Soy un lector muy disperso, como mi admirado Lichtenberg, a quien traduje para el Fondo de Cultura. Mis libros de ensayos (Efectos personales y De esos se trata) dan cuenta de mis lecturas más asiduas. Mis lecturas de los últimos días son: la correspondencia de Puig con su familia, Antropología del cerebro de Roger Bartra; la biografía de la fotógrafa Gerda Taro, que murió en la guerra civil española, escrita por Irme Schaber; El Estado laico y sus malquerientes de Carlos Monsiváis, La descomposición de Hernán Ronsino, La ciudad de Mario Levrero. También releí la poesía de Eugenio Montejo para una nota sobre su muerte, que me dolió mucho.

¿Borges o Cortázar?

Hasta los 18 años prefería a Cortázar.
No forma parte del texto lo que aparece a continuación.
Lemma scope_expr_grows e : grows (scope_expr r e).
Proof.
  induction e as [l|n s|t el s Ht He|b s Hb|p b s Hp Hb|b s Hb|q b k s Hb|arms d s Ha Hd|n s|n s|n s|form s|ns s]
    using Expr_nested_ind; intros Γ Γ'; cbn [scope_expr]; try (by intros [_ ->]%keep_some).
  - apply scope_chain_grows; [done|]. destruct d as [b|]; [apply scope_seq_grows; auto|]. by intros ? ? [= ->].
  - apply scope_names_grows.
Qed.
Lemma scope_grows l : grows (scope_seq r l).
Proof. apply scope_seq_grows, Forall_forall. intros e _. apply scope_expr_grows. Qed.
End Grows.

(** ** Environments that agree *)

Section Agree.
Context `{FactorVM}.

Definition agree (Γ : gset string) (ρ σ : env) : Prop :=
  (∀ n, n ∈ Γ → n ≠ "_" → is_discard n = false ∧ ρ !! n = σ !! n) ∧
  (∀ n, is_Some (ρ !! n) → n ∈ Γ ∨ (is_discard n = true ∧ "_" ∈ Γ)).
Definition keeps (Γ : gset string) (σ σ' : env) : Prop := ∀ n, n ∈ Γ → n ≠ "_" → σ' !! n = σ !! n.

Lemma keeps_refl Γ σ : keeps Γ σ σ.
Proof. done. Qed.
Lemma keeps_trans Γ Γ1 σ σ1 σ2 : Γ ⊆ Γ1 → keeps Γ σ σ1 → keeps Γ1 σ1 σ2 → keeps Γ σ σ2.
Proof. intros HΓ H1 H2 n Hn Hu. rewrite H2 by set_solver. auto. Qed.
Lemma agree_keeps Γ ρ σ σ' : agree Γ ρ σ → keeps Γ σ σ' → agree Γ ρ σ'.
Proof. intros [H1 H2] Hk. split; [|done]. intros n Hn Hu. rewrite Hk by done. auto. Qed.
Lemma agree_empty : agree ∅ ∅ ∅.
Proof. split; [set_solver|]. intros n [x Hx]. by rewrite lookup_empty in Hx. Qed.
Lemma agree_nil ρ σ : agree ∅ ρ σ → ρ = ∅.
Proof.
  intros [_ H2]. apply map_eq. intros n. rewrite lookup_empty. destruct (ρ !! n) eqn:E; [|done].
  destruct (H2 n) as [?|[_ ?]]; [by eexists|set_solver..].
Qed.
Lemma agree_free Γ ρ σ w : agree Γ ρ σ → free Γ w = true → ρ !! w = None.
Proof.
  intros [_ H2] [Hw Hd]%andb_true_iff. apply bool_decide_eq_true in Hw. apply negb_true_iff in Hd.
  destruct (ρ !! w) eqn:E; [|done]. destruct (H2 w) as [?|[? _]]; [by eexists|done|congruence].
Qed.
Lemma agree_all_free Γ ρ σ ws w : agree Γ ρ σ → all_free Γ ws = true → w ∈ ws → ρ !! w = None.
Proof.
  intros Ha Hws Hw. unfold all_free in Hws. rewrite forallb_forall in Hws.
  eapply agree_free; [done|]. by apply Hws, list_elem_of_In.
Qed.

Lemma agree_discard Γ ρ σ n v : agree Γ ρ σ → is_discard n = true → agree ({["_"]} ∪ Γ) (<[n := v]> ρ) σ.
Proof.
  intros [H1 H2] Hn. split.
  - intros m Hm Hu. apply elem_of_union in Hm as [->%elem_of_singleton|Hm]; [done|].
    destruct (H1 m Hm Hu) as [Hd Hr]. split; [done|]. rewrite lookup_insert_ne; [done|]. intros <-. congruence.
  - intros m Hm. destruct (decide (n = m)) as [->|Hne]; [right; set_solver|].
    rewrite lookup_insert_ne in Hm by done. destruct (H2 m Hm) as [?|[??]]; [left; set_solver|right; set_solver].
Qed.
Lemma agree_bind Γ ρ σ n v :
  agree Γ ρ σ → free Γ n = true → n ≠ "_" →
  agree ({[n]} ∪ Γ) (<[n := v]> ρ) (<[n := v]> σ) ∧ keeps Γ σ (<[n := v]> σ).
Proof.
  intros [H1 H2] [Hn%bool_decide_eq_true Hd%negb_true_iff]%andb_true_iff Hu. split; [split|].
  - intros m Hm Hmu. destruct (decide (n = m)) as [->|Hne]; [by rewrite !lookup_insert_eq|].
    rewrite !lookup_insert_ne by done. apply H1; [set_solver|done].
  - intros m Hm. destruct (decide (n = m)) as [->|Hne]; [left; set_solver|].
    rewrite lookup_insert_ne in Hm by done. destruct (H2 m Hm) as [?|[??]]; [left; set_solver|right; set_solver].
  - intros m Hm _. apply lookup_insert_ne. intros ->. done.
Qed.
Lemma do_insert_doc s d utf8 kind :
  doc s d → ends (do_insert utf8 kind s) (λ s', doc s' (inserted_doc kind (utf8_to_codepoints utf8) d)).
Proof.
  intros Hd. unfold do_insert, inserted_doc. set (d1 := if selected d then cut_selection d else d).
  refine (ends_bind _ _ (λ s1, doc s1 d1) _ _ _).
  { unfold d1. destruct (is_some (selection_range s)) eqn:Es; rewrite (selection_doc _ _ Hd) in Es; unfold selected.
    - refine (ends_bind _ _ _ _ (delete_selection_doc s d Hd) _). intros [b s1] [_ H1]. by apply ends_done.
    - apply ends_done. by destruct (_ =? _). }
  intros s1 H1. cbv zeta. replace (cursor s1) with (doc_cursor d1) by (symmetry; apply H1).
  destruct (utf8_to_codepoints utf8) as [|cp cps] eqn:E; [by apply ends_done|]. clear E. set (ins := cp :: cps).
  refine (ends_bind _ _ _ _ (splice_in_cps_doc s1 d1 (doc_cursor d1) ins H1) _). intros [end_ s2] [Ee H2]. cbn [fst snd] in *. subst end_.
  refine (settle_doc s2 _ (doc_cursor d1 + length ins)
    (λ s3, let s4 := put_redo_ops [] (put_dirty true s3) in
           put_coalesce kind (record_insert (bool_decide (kind = Some Insert) && bool_decide (coalesce s4 = Some Insert))
             (doc_cursor d1) ins (doc_cursor d1) (doc_cursor d1 + length ins) s4)) _ [] kind H2 _).
  intros s3 H3. cbv zeta. assert (doc (put_redo_ops [] (put_dirty true s3))
    (mkDoc (spliced (doc_cursor d1) 0 ins (doc_text d1)) (doc_cursor d1 + length ins) (doc_cursor d1 + length ins) (doc_undo d1) [] (doc_kind d1))) as H4.
  { destruct H3 as (? & ? & ? & ? & ? & ?). by split_and!. }
  assert (coalesce (put_redo_ops [] (put_dirty true s3)) = doc_kind d1) as -> by apply H4.
  destruct (record_insert_doc _ _ kind (doc_cursor d1) ins _ H4 eq_refl) as (? & ? & ? & ? & ? & ?). by split_and!.
Qed.

Definition replaced_doc (start end_ : nat) (cps : text) (after : nat) (d : Doc) : Doc :=
  let removed := take (end_ - start) (drop start (doc_text d)) in
  mkDoc (spliced start 0 cps (spliced start (end_ - start) [] (doc_text d))) after after
    (capped (Replaced start removed cps (doc_cursor d) after :: doc_undo d)) [] None.
Lemma do_replace_doc s d start end_ cps after :
  doc s d → ends (do_replace start end_ cps after s) (λ s', doc s' (replaced_doc start end_ cps after d)).
Proof.
  intros Hd. unfold do_replace. replace (cursor s) with (doc_cursor d) by (symmetry; apply Hd).
  refine (ends_bind _ _ _ _ (splice_out_doc s d start end_ Hd) _). intros [removed s1] [Er H1]. cbn [fst snd] in *.
  refine (ends_bind _ _ _ _ (splice_in_cps_doc s1 _ start cps H1) _). intros [? s2] [_ H2]. cbn [fst snd] in *. subst removed.
  refine (settle_doc s2 _ after
    (λ s3, push_undo (Replaced start (take (end_ - start) (drop start (doc_text d))) cps (doc_cursor d) after)
             (put_coalesce None (put_redo_ops [] (put_dirty true s3)))) _ [] None H2 _).
  intros s3 (? & ? & ? & ? & ? & ?).
  refine (push_undo_doc (put_coalesce None (put_redo_ops [] (put_dirty true s3))) (mkDoc _ after after _ [] None) _ _).
  by split_and!.
Qed.

(** ** Undo and redo *)

Definition unapply (op : UndoOp) (t : text) : text :=
  match op with
  | Inserted start ins _ _ => spliced start (length ins) [] t
  | Deleted start del _ _ => spliced start 0 del t
  | Replaced start removed ins _ _ => spliced start 0 removed (spliced start (length ins) [] t)
  end.
Definition reapply (op : UndoOp) (t : text) : text :=
  match op with
  | Inserted start ins _ _ => spliced start 0 ins t
  | Deleted start del _ _ => spliced start (length del) [] t
  | Replaced start removed ins _ _ => spliced start 0 ins (spliced start (length removed) [] t)
  end.
Definition op_before (op : UndoOp) : nat :=
  match op with Inserted _ _ b _ | Deleted _ _ b _ | Replaced _ _ _ b _ => b end.
Definition op_after (op : UndoOp) : nat :=
  match op with Inserted _ _ _ a | Deleted _ _ _ a | Replaced _ _ _ _ a => a end.

Lemma splice_step {A} s d (o : FeditState → panics (A * FeditState)) t' (x : nat) :
  ends (o s) (λ p, doc p.2 (with_text t' d)) → ends ('(_, s1) ← o s; Done (x, s1)) (λ p, p.1 = x ∧ doc p.2 (with_text t' d)).
Proof. intros H. refine (ends_bind _ _ _ _ H _). intros [? s1] H1. by apply ends_done. Qed.
Lemma remove_doc s d start n :
  doc s d → ends (splice_out start (start + n) s) (λ p, doc p.2 (with_text (spliced start n [] (doc_text d)) d)).
Proof.
  intros Hd. refine (ends_mono _ _ _ (splice_out_doc s d start (start + n) Hd) _). intros [? s1] [_ H1].
  by replace (start + n - start) with n in H1 by lia.
Qed.
Lemma put_back_doc s d start ins :
  doc s d → ends (splice_in_cps start ins s) (λ p, doc p.2 (with_text (spliced start 0 ins (doc_text d)) d)).
Proof. intros Hd. refine (ends_mono _ _ _ (splice_in_cps_doc s d start ins Hd) _). by intros [? s1] [_ H1]. Qed.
Luego me quedé con Borges.

En la presentación de Los culpables, Juan Becerra comparó el registro humorístico de algunos de tus textos con el de nuestro querido “Negro” Fontanarrosa. ¿Estás familiarizado con la obra de Fontanarrosa? ¿Notás esta coincidencia estilística?
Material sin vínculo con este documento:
(* ===== verification/EditMessages.v ===== *)
(** * What a message does to the document

    Every message ends without a panic, whatever the text, the records and the
    cursor are; and it is a motion, an insertion, a deletion, an undo, a redo
    or a load. *)
From stdpp Require Import strings.
From S2P Require Import Prelude Bytes Rope RopeBuffer RopeFacts BufferFacts Utf8Facts Edit EditWindow EditFacts EditMotion.
#[local] Open Scope nat_scope.
#[local] Open Scope edit_scope.

(** Messages that may insert text that is only a byte order mark. *)
Definition blank (h : Host) (m : Message) : Prop := m = WM_CHAR 65279 ∨ clipboard_get h = Some BOM.

Inductive effect (b : Prop) (d : Doc) : Doc → Prop :=
  | eff_move c a k :
      c ≤ length (doc_text d) ∨ c = doc_cursor d →
      a ≤ length (doc_text d) ∨ a = doc_anchor d ∨ a = doc_cursor d →
      effect b d (mkDoc (doc_text d) c a (doc_undo d) (doc_redo d) k)
  | eff_insert kind cps : (cps = [] → b) → effect b d (inserted_doc kind cps d)
  | eff_erase : effect b d (deleting erased d)
  | eff_erase_forward : effect b d (deleting erased_forward d)
  | eff_cut : selected d = true → effect b d (forget_redo (cut_selection d)).
#[local] Hint Constructors effect : core.

Definition does (b : Prop) (d : Doc) (s' : FeditState) : Prop := ∃ d', doc s' d' ∧ effect b d d'.

(** ** Motions *)

Lemma eff_same b d : effect b d d.
Proof. destruct d as [t c a u r k]. refine (eff_move b (mkDoc t c a u r k) c a k _ _); auto. Qed.
Lemma does_same b s d : doc s d → does b d s.
Proof. intros Hd. exists d. split; [done|apply eff_same]. Qed.
Lemma does_at b d c extend s' :
  at_cursor d c extend s' → c ≤ length (doc_text d) ∨ c = doc_cursor d → does b d s'.
Proof. intros [k H] Hc. eexists. split; [exact H|]. apply eff_move; [done|]. destruct extend; tauto. Qed.

Section Motions.
  Context (b : Prop) (s : FeditState) (d : Doc) (Hd : doc s d) (extend : bool).

Lemma does_left : ends (move_left extend s) (does b d).
Proof using Hd.
  refine (ends_mono _ _ _ (move_left_at s d Hd extend) _). intros s' [H _]. refine (does_at _ _ _ _ _ H _). unfold left_of.
  destruct (negb extend && selected d); [|destruct (_ <? _)]; lia.
Qed.
Lemma does_right : ends (move_right extend s) (does b d).
Proof using Hd.
  refine (ends_mono _ _ _ (move_right_at s d Hd extend) _). intros s' [H _]. refine (does_at _ _ _ _ _ H _). unfold right_of.
  destruct (negb extend && selected d); [|destruct (Nat.ltb_spec (doc_cursor d) (length (doc_text d)))]; lia.
Qed.
Lemma does_row row col s' : row_at d extend row col s' → does b d s'.
Proof. intros H. refine (does_at _ _ _ _ _ H _). left. apply row_offset_le. Qed.
Lemma does_up : ends (move_up extend s) (does b d).
Proof using Hd.
  refine (ends_mono _ _ _ (move_up_at s d Hd extend) _). intros s' [_ H].
  destruct (_ =? _); [by apply does_same|by eapply does_row].
Qed.
Lemma does_down : ends (move_down extend s) (does b d).
Proof using Hd.
  refine (ends_mono _ _ _ (move_down_at s d Hd extend) _). intros s' [_ H].
  destruct (_ <=? _); [by apply does_same|by eapply does_row].
Qed.
Lemma does_home : ends (move_home extend s) (does b d).
Proof using Hd. refine (ends_mono _ _ _ (move_home_at s d Hd extend) _). intros s' [H _]. by eapply does_row. Qed.
Lemma does_end : ends (move_end extend s) (does b d).
Proof using Hd. refine (ends_mono _ _ _ (move_end_at s d Hd extend) _). intros s' [H _]. by eapply does_row. Qed.
Lemma does_page_up : ends (page_up extend s) (does b d).
Proof using Hd. refine (ends_mono _ _ _ (page_up_at s d Hd extend) _). intros s' [H _]. by eapply does_row. Qed.
Lemma does_page_down : ends (page_down extend s) (does b d).
Proof using Hd. refine (ends_mono _ _ _ (page_down_at s d Hd extend) _). intros s' [H _]. by eapply does_row. Qed.
Lemma does_next_word : ends (move_next_word extend s) (does b d).
Proof using Hd. refine (ends_mono _ _ _ (move_next_word_at s d extend Hd) _). intros s' [H _]. refine (does_at _ _ _ _ _ H _). lia. Qed.
Lemma does_prev_word : ends (move_prev_word extend s) (does b d).
Proof using Hd.
  refine (ends_mono _ _ _ (move_prev_word_total s d extend Hd) _). intros s' (c & Hc & H). refine (does_at _ _ _ _ _ H _). by left.
Qed.
Lemma does_rc row col : ends (s1 ← set_cursor_rc row col extend s; set_pref s1) (does b d).
Proof using Hd. refine (ends_mono _ _ _ (rc_at s d Hd extend row col) _). intros s' [H _]. by eapply does_row. Qed.
End Motions.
Es un autor que admiro muchísimo. Lo conocí primero como autor de comics. Inodoro Pereira y Boggie el Aceitoso fueron referencias de cabecera. Luego me interesó su faceta de comentarista y cuentista de fútbol. Por último, me adentré en sus cuentos, que me parecen extraordinarios. Admiro su humor y la fluidez de su lenguaje coloquial. Quizá fue demasiado buen caricaturista para ser tomado en serio como lo que también es: un escritor de primera. Además, me encantaba su desenfado para asumir la cultura como algo ajeno a la solemnidad. Era muy saludable que hubiera alguien como él. Escribí un cuento que se llama “Yo soy Fontanarrosa” en el que trato de rendirle homenaje desde su pasión por la escritura y el fútbol. En Argentina apareció en el suplemento ADN, de La Nación, y en la antología La hinchada te saluda jubilosa, que se publicó en Rosario, en recuerdo del Negro.